Work task:
A single figure is required: the number of lines in the data below that hold the word "Hhash".
Segment Start: Data supplied
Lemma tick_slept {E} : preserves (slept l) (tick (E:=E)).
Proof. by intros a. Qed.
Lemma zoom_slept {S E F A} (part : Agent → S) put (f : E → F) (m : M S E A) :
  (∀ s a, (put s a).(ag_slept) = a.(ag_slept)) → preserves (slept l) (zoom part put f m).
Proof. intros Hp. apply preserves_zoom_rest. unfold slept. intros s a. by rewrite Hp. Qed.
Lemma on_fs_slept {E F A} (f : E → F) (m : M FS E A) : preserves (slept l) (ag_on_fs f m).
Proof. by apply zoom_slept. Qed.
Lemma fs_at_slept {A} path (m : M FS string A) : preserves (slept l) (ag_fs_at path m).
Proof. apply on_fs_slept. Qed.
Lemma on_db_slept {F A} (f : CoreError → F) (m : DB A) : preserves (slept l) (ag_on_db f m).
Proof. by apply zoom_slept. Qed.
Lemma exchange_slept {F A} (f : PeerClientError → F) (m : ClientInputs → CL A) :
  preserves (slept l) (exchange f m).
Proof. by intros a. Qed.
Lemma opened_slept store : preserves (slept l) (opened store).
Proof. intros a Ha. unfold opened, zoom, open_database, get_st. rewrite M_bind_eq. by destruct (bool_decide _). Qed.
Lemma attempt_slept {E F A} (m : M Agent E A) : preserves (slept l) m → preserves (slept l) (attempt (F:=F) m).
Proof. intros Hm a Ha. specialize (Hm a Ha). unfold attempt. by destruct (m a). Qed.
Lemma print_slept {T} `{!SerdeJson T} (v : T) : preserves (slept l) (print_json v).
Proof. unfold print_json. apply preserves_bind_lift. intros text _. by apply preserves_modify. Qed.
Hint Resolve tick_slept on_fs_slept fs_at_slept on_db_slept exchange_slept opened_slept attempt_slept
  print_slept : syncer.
Segment End: Data supplied
Segment Start: Data supplied
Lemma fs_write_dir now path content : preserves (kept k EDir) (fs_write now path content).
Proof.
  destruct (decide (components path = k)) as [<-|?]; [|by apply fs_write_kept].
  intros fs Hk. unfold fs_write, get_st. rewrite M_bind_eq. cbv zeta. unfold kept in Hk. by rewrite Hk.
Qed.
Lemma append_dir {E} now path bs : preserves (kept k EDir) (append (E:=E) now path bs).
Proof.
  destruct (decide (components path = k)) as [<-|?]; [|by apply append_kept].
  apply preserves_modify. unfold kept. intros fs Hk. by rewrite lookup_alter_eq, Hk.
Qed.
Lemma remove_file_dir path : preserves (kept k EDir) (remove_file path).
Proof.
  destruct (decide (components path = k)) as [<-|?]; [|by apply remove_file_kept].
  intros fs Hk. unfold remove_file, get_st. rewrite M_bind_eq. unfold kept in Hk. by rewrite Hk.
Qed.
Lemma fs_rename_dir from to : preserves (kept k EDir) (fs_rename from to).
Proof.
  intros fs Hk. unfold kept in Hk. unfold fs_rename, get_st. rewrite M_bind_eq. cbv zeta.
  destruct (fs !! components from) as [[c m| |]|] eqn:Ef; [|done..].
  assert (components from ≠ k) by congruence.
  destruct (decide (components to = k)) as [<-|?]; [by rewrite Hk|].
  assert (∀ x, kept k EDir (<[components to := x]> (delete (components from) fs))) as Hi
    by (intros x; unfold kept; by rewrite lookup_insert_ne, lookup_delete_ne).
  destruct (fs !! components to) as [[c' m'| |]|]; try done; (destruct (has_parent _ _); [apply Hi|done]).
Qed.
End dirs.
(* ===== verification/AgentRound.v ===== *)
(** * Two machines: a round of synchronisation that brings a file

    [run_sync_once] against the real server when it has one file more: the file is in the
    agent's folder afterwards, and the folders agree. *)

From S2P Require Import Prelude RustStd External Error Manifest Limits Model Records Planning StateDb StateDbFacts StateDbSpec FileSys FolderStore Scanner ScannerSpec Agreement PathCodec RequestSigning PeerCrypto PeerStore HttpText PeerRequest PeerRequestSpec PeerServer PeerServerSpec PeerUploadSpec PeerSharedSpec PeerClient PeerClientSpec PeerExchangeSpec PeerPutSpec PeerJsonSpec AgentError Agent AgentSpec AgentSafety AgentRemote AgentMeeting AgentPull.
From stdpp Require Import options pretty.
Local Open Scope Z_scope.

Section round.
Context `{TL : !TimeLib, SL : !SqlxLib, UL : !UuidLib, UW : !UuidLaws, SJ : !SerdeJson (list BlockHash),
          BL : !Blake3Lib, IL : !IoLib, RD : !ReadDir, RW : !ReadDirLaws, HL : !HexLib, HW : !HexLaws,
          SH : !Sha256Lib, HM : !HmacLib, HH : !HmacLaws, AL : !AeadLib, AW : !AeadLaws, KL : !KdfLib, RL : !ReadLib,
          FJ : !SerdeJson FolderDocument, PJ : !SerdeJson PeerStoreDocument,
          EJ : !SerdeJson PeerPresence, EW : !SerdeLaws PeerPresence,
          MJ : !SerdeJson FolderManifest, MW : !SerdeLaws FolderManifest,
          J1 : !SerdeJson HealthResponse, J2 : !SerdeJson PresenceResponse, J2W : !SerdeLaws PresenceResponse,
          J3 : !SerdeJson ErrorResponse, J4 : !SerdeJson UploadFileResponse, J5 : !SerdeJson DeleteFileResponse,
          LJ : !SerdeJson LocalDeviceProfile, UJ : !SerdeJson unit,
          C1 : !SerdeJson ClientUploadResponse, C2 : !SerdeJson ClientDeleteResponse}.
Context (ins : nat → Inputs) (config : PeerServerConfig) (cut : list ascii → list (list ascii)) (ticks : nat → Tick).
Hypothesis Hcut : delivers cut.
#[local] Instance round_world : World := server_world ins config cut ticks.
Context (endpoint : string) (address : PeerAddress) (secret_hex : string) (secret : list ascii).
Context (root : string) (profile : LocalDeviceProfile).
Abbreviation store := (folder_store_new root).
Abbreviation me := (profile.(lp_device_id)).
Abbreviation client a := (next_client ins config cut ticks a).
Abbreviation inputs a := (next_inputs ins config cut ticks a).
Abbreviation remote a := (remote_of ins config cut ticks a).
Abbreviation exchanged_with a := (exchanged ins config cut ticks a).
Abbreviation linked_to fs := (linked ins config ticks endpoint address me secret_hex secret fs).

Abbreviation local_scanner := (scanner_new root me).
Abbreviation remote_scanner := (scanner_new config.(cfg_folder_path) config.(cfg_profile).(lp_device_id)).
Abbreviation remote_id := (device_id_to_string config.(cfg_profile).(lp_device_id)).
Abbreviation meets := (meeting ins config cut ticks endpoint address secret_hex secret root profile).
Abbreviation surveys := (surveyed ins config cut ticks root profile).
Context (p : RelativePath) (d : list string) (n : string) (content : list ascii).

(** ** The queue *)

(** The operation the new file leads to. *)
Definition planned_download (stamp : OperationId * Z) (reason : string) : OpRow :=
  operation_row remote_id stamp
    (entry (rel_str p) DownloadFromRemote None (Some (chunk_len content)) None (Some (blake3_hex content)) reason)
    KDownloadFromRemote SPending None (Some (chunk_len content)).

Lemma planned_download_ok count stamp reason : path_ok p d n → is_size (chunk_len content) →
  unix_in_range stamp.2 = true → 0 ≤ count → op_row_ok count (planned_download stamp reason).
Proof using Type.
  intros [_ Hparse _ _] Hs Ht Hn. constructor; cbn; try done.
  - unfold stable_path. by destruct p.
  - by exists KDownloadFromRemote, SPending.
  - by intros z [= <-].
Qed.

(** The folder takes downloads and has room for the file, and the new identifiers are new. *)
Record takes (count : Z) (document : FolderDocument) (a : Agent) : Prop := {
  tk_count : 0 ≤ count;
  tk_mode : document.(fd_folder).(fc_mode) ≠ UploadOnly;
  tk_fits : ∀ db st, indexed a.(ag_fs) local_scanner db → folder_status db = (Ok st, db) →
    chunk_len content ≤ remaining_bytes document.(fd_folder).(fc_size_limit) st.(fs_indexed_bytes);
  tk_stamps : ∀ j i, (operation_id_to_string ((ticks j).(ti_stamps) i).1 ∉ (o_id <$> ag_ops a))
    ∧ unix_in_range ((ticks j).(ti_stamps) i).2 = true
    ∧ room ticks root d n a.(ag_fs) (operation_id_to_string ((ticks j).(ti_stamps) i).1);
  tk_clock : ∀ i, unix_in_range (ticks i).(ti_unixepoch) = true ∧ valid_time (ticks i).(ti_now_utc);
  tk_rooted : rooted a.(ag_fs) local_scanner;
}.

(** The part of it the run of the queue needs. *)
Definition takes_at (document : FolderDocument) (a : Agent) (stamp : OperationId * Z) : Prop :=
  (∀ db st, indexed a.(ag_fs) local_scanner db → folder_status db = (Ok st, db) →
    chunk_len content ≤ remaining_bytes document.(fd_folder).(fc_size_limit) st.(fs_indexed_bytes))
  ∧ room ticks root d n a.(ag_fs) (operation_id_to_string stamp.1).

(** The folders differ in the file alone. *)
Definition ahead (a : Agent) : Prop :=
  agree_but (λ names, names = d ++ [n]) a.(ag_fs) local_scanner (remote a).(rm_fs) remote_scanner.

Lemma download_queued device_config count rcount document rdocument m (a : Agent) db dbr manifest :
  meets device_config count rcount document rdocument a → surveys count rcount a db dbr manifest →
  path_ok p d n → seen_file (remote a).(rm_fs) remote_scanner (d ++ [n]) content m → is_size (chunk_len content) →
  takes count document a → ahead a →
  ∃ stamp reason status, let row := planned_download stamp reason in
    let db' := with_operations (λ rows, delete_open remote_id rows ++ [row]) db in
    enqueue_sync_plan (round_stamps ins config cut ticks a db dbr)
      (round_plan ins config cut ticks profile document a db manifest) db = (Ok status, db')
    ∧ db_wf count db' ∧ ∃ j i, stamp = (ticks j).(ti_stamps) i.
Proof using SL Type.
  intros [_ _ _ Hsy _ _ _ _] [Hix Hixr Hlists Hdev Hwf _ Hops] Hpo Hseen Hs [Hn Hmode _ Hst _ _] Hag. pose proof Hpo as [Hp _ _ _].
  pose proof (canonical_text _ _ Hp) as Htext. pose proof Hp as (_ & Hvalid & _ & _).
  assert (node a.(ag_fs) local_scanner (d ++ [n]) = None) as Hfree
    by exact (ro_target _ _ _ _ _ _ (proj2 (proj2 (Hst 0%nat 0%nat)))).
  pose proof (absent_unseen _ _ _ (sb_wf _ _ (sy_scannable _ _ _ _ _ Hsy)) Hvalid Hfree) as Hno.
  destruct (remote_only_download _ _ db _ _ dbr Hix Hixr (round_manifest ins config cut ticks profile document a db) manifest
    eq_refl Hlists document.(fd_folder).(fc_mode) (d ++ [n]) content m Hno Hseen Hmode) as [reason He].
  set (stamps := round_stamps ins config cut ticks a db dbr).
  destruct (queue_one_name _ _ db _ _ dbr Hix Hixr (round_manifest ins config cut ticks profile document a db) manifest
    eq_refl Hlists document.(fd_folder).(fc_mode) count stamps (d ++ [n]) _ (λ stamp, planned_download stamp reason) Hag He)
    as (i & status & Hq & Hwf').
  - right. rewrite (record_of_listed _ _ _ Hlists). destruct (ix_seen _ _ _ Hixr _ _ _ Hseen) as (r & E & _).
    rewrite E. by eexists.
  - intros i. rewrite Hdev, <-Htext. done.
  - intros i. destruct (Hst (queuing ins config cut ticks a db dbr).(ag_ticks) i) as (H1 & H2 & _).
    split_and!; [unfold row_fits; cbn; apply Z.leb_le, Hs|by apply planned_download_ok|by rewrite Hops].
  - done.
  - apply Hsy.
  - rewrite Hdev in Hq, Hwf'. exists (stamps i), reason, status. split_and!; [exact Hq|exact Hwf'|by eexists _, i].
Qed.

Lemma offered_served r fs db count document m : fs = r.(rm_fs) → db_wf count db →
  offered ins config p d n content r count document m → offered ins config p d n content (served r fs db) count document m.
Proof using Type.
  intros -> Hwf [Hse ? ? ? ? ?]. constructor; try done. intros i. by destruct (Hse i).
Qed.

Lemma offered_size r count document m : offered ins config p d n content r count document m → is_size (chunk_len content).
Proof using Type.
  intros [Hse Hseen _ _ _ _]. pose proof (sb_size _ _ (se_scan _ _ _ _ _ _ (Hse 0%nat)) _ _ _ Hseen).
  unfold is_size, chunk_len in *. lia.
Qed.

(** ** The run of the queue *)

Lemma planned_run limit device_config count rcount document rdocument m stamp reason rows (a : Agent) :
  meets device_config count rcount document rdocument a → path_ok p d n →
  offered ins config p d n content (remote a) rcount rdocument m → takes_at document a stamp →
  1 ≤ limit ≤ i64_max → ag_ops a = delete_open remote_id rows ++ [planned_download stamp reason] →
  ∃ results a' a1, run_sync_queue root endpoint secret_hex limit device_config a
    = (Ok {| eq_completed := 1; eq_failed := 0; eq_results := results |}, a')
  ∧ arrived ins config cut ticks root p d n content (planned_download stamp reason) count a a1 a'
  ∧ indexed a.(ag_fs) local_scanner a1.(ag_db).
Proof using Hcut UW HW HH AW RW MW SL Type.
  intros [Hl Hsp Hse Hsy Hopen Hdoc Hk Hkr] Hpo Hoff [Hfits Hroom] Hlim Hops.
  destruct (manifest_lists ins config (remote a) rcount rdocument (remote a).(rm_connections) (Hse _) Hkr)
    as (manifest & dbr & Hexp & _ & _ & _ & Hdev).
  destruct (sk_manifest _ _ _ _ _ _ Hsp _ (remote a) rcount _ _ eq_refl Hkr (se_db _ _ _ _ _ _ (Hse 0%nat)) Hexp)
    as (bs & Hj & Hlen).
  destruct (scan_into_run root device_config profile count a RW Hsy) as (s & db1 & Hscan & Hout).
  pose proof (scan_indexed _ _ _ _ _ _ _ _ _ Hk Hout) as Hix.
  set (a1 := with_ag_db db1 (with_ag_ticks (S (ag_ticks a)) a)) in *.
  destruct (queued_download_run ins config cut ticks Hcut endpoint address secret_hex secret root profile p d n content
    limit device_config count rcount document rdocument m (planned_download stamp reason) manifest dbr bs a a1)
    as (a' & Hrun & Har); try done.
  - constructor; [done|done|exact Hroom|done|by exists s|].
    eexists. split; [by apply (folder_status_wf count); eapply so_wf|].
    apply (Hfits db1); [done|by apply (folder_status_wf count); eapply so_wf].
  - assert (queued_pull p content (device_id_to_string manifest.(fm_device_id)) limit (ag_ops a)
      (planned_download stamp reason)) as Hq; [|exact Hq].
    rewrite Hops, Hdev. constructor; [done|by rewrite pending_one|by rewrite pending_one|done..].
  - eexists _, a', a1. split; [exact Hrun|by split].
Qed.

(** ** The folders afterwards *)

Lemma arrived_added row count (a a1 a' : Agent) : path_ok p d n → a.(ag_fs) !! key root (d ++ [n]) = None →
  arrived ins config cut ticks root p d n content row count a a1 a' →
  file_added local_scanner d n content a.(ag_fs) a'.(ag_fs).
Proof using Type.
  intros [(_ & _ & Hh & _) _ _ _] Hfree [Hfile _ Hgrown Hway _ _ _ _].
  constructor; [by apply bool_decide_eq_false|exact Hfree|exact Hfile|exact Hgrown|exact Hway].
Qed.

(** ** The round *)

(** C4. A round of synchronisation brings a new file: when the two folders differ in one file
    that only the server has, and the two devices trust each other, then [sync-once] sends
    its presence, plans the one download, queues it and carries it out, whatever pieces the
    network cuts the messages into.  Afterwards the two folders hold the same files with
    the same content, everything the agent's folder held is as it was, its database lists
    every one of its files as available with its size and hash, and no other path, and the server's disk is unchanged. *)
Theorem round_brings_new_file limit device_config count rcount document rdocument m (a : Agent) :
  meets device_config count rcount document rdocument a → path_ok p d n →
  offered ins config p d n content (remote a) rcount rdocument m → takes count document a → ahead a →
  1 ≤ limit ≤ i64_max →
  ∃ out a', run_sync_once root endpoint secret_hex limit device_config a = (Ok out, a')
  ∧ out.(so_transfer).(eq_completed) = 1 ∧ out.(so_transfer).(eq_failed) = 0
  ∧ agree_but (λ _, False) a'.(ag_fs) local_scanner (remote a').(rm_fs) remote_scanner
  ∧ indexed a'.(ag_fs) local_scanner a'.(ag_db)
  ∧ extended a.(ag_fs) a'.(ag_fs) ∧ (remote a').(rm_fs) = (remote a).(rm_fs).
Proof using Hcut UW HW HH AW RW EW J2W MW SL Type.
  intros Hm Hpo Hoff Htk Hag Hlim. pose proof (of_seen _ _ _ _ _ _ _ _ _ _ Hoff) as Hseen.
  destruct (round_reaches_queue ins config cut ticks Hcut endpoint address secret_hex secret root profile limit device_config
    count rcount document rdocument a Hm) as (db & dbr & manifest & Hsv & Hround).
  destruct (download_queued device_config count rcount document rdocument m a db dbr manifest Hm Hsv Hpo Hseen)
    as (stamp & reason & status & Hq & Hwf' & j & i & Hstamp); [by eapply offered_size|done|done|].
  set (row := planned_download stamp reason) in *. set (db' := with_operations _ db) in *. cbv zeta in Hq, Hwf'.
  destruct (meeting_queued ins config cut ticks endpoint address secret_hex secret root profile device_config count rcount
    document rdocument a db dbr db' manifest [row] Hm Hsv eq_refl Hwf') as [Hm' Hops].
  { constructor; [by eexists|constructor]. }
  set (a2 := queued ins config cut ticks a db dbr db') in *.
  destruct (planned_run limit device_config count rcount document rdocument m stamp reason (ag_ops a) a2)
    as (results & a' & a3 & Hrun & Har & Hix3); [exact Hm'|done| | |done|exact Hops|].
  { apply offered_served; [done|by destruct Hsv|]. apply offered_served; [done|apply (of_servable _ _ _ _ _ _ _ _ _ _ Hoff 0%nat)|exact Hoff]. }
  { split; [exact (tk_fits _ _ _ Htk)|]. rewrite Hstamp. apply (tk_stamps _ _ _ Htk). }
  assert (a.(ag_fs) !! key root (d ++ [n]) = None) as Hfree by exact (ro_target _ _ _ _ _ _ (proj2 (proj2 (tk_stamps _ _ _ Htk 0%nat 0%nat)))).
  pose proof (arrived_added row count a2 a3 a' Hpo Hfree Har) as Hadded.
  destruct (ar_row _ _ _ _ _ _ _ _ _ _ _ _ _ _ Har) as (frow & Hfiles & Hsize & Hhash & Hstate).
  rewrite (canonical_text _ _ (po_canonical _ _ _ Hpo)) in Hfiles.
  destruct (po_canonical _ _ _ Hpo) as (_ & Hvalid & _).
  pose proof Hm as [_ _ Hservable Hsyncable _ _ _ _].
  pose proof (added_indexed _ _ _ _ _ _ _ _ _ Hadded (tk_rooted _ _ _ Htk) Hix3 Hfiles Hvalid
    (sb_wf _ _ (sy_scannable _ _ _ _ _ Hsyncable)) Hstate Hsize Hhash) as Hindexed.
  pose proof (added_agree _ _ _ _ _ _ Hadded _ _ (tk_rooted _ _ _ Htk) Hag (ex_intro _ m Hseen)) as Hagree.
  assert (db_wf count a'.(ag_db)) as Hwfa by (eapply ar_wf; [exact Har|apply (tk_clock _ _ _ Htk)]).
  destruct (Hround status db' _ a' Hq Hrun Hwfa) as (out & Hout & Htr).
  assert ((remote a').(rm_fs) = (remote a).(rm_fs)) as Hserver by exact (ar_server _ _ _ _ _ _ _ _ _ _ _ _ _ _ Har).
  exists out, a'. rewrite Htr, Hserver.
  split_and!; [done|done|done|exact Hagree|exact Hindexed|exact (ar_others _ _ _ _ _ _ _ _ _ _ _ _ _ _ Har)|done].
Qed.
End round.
Segment End: Data supplied
Answer to this problem:
2